Voxtral-Mini-3B-2507: transcribe.cpp GGUF

GGUF conversions of mistralai/Voxtral-Mini-3B-2507 for use with transcribe.cpp.

Ported from upstream commit 3060fe3, pinned 2026-06-06. Validated against the Transformers reference at transcribe.cpp commit 483c122 on 2026-06-06.

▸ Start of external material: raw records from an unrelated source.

(** ** Categories of files *)
Inductive FileKindLabel :=
| KText | KCode | KImage | KAudio | KVideo | KDisc | KSoft | KWin | KDos | KFont | KData | KUnknown.
#[export] Instance file_kind_label_eq_dec : EqDecision FileKindLabel.
Proof. solve_decision. Defined.
Definition kind_label (k : FileKindLabel) : string * string :=
  match k with
  | KText => ("📄", "text / document") | KCode => ("📜", "script / code")
  | KImage => ("🖼️", "image") | KAudio => ("🎵", "audio") | KVideo => ("🎬", "video")
  | KDisc => ("💿", "disk image") | KSoft => ("📦", "software / binary")
  | KWin => ("🪟", "Windows / WINE") | KDos => ("💾", "DOS") | KFont => ("🔤", "font")
  | KData => ("🗄️", "data / archive") | KUnknown => ("❔", "unknown type")
  end.
(** Names that decide by themselves, and extensions. *)
Definition name_pins : list (FileKindLabel * list string) := [
  (KText,
    ["readme"; "license"; "licence"; "copying"; "changelog"; "changes"; "install"; "authors";
     "contributors"; "news"; "todo"; "notice"; "version"; ".gitignore"; ".gitattributes";
     ".gitconfig"; ".gitmodules"; ".editorconfig"; ".dockerignore"; ".env"; ".npmrc"]);
  (KCode,
    ["makefile"; "gnumakefile"; "dockerfile"; "containerfile"; "vagrantfile"; "jenkinsfile";
     "justfile"; "rakefile"; "gemfile"; "kconfig"; ".bashrc"; ".zshrc"; ".profile";
     ".bash_profile"; ".bash_aliases"; ".vimrc"; "go.mod"; "go.sum"]);
  (KDos,
    ["config.sys"])
].
Definition ext_kinds : list (FileKindLabel * list string) := [
  (KText,
    ["txt"; "text"; "md"; "markdown"; "mdown"; "rst"; "adoc"; "asciidoc"; "org"; "tex"; "log";
     "rtf"; "pdf"; "doc"; "docx"; "odt"; "odp"; "ods"; "xls"; "xlsx"; "ppt"; "pptx"; "epub";
     "mobi"; "csv"; "tsv"; "conf"; "cfg"; "cnf"; "ini"; "toml"; "yaml"; "yml"; "json"; "json5";
     "jsonl"; "ndjson"; "xml"; "xsl"; "xslt"; "man"; "po"; "pot"; "ics"; "vcf"; "srt"; "sub";
     "vtt"; "ass"; "ssa"; "idx"; "nfo"; "pem"; "crt"; "cer"; "csr"; "key"; "pub"; "asc";
     "desktop"; "service"; "timer"; "socket"; "mount"; "automount"; "target"; "path"; "netdev";
     "network"; "link"; "swap"; "rules"; "repo"; "list"; "spec"; "properties"; "env"]);
  (KCode,
    ["sh"; "bash"; "zsh"; "ksh"; "csh"; "tcsh"; "fish"; "ps1"; "psm1"; "py"; "pyw"; "pyi";
     "ipynb"; "rb"; "erb"; "pl"; "pm"; "php"; "phtml"; "lua"; "tcl"; "awk"; "c"; "h"; "i";
     "cpp"; "cxx"; "cc"; "hpp"; "hxx"; "hh"; "m"; "mm"; "cs"; "java"; "jsp"; "kt"; "kts";
     "scala"; "groovy"; "go"; "rs"; "swift"; "dart"; "zig"; "nim"; "vala"; "d"; "jl"; "r";
     "rmd"; "hs"; "lhs"; "ml"; "mli"; "erl"; "hrl"; "ex"; "exs"; "clj"; "cljs"; "edn"; "lisp";
     "el"; "scm"; "rkt"; "f"; "f77"; "f90"; "f95"; "for"; "asm"; "s"; "pas"; "ada"; "adb";
     "ads"; "cob"; "cbl"; "js"; "mjs"; "cjs"; "jsx"; "tsx"; "vue"; "svelte"; "html"; "htm";
     "xhtml"; "css"; "scss"; "sass"; "less"; "sql"; "psql"; "cmake"; "mk"; "mak"; "m4";
     "gradle"; "sbt"; "bzl"; "nix"; "tf"; "tfvars"; "proto"; "thrift"; "graphql"; "gql";
     "patch"; "diff"; "vim"]);
  (KImage,
    ["jpg"; "jpeg"; "jpe"; "jfif"; "png"; "apng"; "gif"; "webp"; "svg"; "svgz"; "bmp"; "dib";
     "tif"; "tiff"; "heic"; "heif"; "avif"; "jxl"; "ico"; "icns"; "eps"; "psd"; "xcf"; "tga";
     "exr"; "hdr"; "qoi"; "jp2"; "j2k"; "xpm"; "xbm"; "pbm"; "pgm"; "ppm"; "pnm"; "emf"; "wmf";
     "cr2"; "cr3"; "nef"; "arw"; "orf"; "rw2"; "raf"; "dng"; "pef"]);
  (KAudio,
    ["mp3"; "flac"; "ogg"; "oga"; "opus"; "wav"; "aac"; "m4a"; "m4b"; "aiff"; "aif"; "aifc";
     "ape"; "wv"; "wma"; "mid"; "midi"; "kar"; "mka"; "amr"; "ra"; "ram"; "au"; "snd"; "dsf";
     "dff"; "spx"; "caf"; "ac3"; "dts"; "mpa"; "gsm"; "mpc"; "tta"; "mod"; "xm"; "it"; "s3m";
     "sid"; "m3u"; "m3u8"; "pls"]);
  (KVideo,
    ["mp4"; "mkv"; "avi"; "mov"; "webm"; "wmv"; "m4v"; "mpg"; "mpeg"; "mpe"; "m1v"; "m2v";
     "ts"; "m2ts"; "mts"; "vob"; "ogv"; "ogm"; "3gp"; "3g2"; "asf"; "rm"; "rmvb"; "divx";
     "f4v"; "flv"; "mxf"; "dv"; "y4m"]);
  (KDisc,
    ["iso"; "img"; "raw"; "qcow"; "qcow2"; "qed"; "vdi"; "vhd"; "vhdx"; "vmdk"; "dmg"; "wim";
     "nrg"; "mdf"; "mds"; "cue"; "ccd"; "toast"; "squashfs"; "sqsh"; "sfs"; "erofs"; "sif";
     "ova"; "ovf"; "box"; "ima"; "vfd"]);
  (KSoft,
    ["deb"; "rpm"; "appimage"; "flatpak"; "flatpakref"; "snap"; "apk"; "ipa"; "pkg"; "so";
     "ko"; "o"; "a"; "run"; "efi"; "rom"; "fw"; "jar"; "war"; "ear"; "whl"; "egg"; "gem";
     "class"; "pyc"; "crx"; "xpi"; "vsix"]);
  (KWin,
    ["exe"; "dll"; "msi"; "msix"; "msp"; "msu"; "lnk"; "reg"; "cpl"; "ocx"; "scr"; "sys";
     "drv"; "inf"; "cat"; "chm"; "hlp"; "cur"; "ani"; "theme"; "appx"; "cab"; "cmd"; "vbs";
     "wsf"]);
  (KDos,
    ["com"; "bat"; "pif"]);
  (KFont,
    ["ttf"; "otf"; "ttc"; "woff"; "woff2"; "eot"; "pfb"; "pfa"; "fnt"]);
  (KData,
    ["zip"; "zipx"; "tar"; "gz"; "tgz"; "bz2"; "tbz"; "tbz2"; "xz"; "txz"; "lz"; "lzma"; "lzo";
     "lz4"; "zst"; "tzst"; "br"; "7z"; "rar"; "cpio"; "lha"; "lzh"; "pak"; "db"; "db3";
     "sqlite"; "sqlite3"; "mdb"; "accdb"; "dbf"; "bak"; "dump"; "dat"; "bin"; "parquet"; "orc";
     "avro"; "arrow"; "feather"; "h5"; "hdf5"; "nc"; "npy"; "npz"; "pkl"; "pickle"; "rds";
     "rdata"; "gguf"; "safetensors"; "onnx"; "pt"; "pth"; "ckpt"; "torrent"])
].
Definition find_kind (table : list (FileKindLabel * list string)) (s : string) : option FileKindLabel :=
  fst <$> List.find (fun row => mem s (snd row)) table.
(** The extension of a lower-cased name: none for a leading dot. *)
Definition kind_ext (lower : string) : option string :=
  match rsplit_once "." lower with
  | Some (stem, e) => if is_empty stem then None else Some e
  | None => None
  end.
Definition file_kind_of (name : string) : FileKindLabel :=
  let lower := to_ascii_lowercase name in
  match find_kind name_pins lower with
  | Some k => k
  | None => default KUnknown (e ← kind_ext lower; find_kind ext_kinds e)
  end.
Definition file_kind (name : string) : string * string := kind_label (file_kind_of name).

Offline audio-LLM speech-to-text and speech translation. A Whisper-large-v3 bidirectional audio encoder feeds a 4-frame-group projector (375 audio tokens per 30 s chunk) into a Ministral-3B causal LM (30 layers, GQA 32/8, NEOX RoPE, SwiGLU) via audio-token injection. Takes a 16 kHz mono WAV and produces a transcript via greedy decoding; speech translation runs through the mistral-common instruct template. The smaller sibling of Voxtral Small 24B — same encoder, projector, log-mel frontend, and tekken tokenizer, with a 3B decoder in place of Mistral-Small-24B.

Downloads

Quantization Download Size WER (LibriSpeech test-clean)
BF16 Voxtral-Mini-3B-2507-BF16.gguf 9.37 GB 1.88%
F16 Voxtral-Mini-3B-2507-F16.gguf 9.38 GB 1.89%
Q8_0 Voxtral-Mini-3B-2507-Q8_0.gguf 5.00 GB 1.87%
Q6_K Voxtral-Mini-3B-2507-Q6_K.gguf 3.87 GB 1.87%
Q5_K_M Voxtral-Mini-3B-2507-Q5_K_M.gguf 3.46 GB 1.91%
Q4_K_M Voxtral-Mini-3B-2507-Q4_K_M.gguf 2.98 GB 1.94%

WER measured on the full LibriSpeech test-clean split (2620 utterances) with the Whisper English text normalizer, batch size 8 on an NVIDIA L40S. Same-machine HuggingFace transformers reference (VoxtralForConditionalGeneration, BF16, attn_implementation=eager, greedy): 1.87%; the BF16 GGUF matches within rounding. The BF16-vs-reference parity is the family's tensor-level numerical gate — 43 checkpointed tensors within tolerance, transcript byte-exact.

Usage

Build transcribe.cpp from source:

git clone git@github.com:handy-computer/transcribe.cpp.git
cd transcribe.cpp
cmake -B build && cmake --build build

Run on a 16 kHz mono WAV:

build/bin/transcribe-cli \
  -m Voxtral-Mini-3B-2507-Q8_0.gguf \
  input.wav

If your audio isn't already 16 kHz mono WAV, convert it first:

ffmpeg -i input.mp3 -ar 16000 -ac 1 output.wav

See the transcribe.cpp model page for performance numbers, numerical validation, and reproduction steps.

License

Inherited from the base model: Apache-2.0. See the upstream model card for full terms.


Original Model Card

The section below is reproduced from mistralai/Voxtral-Mini-3B-2507 at commit 3060fe3 for offline reference. The upstream card is the authoritative source.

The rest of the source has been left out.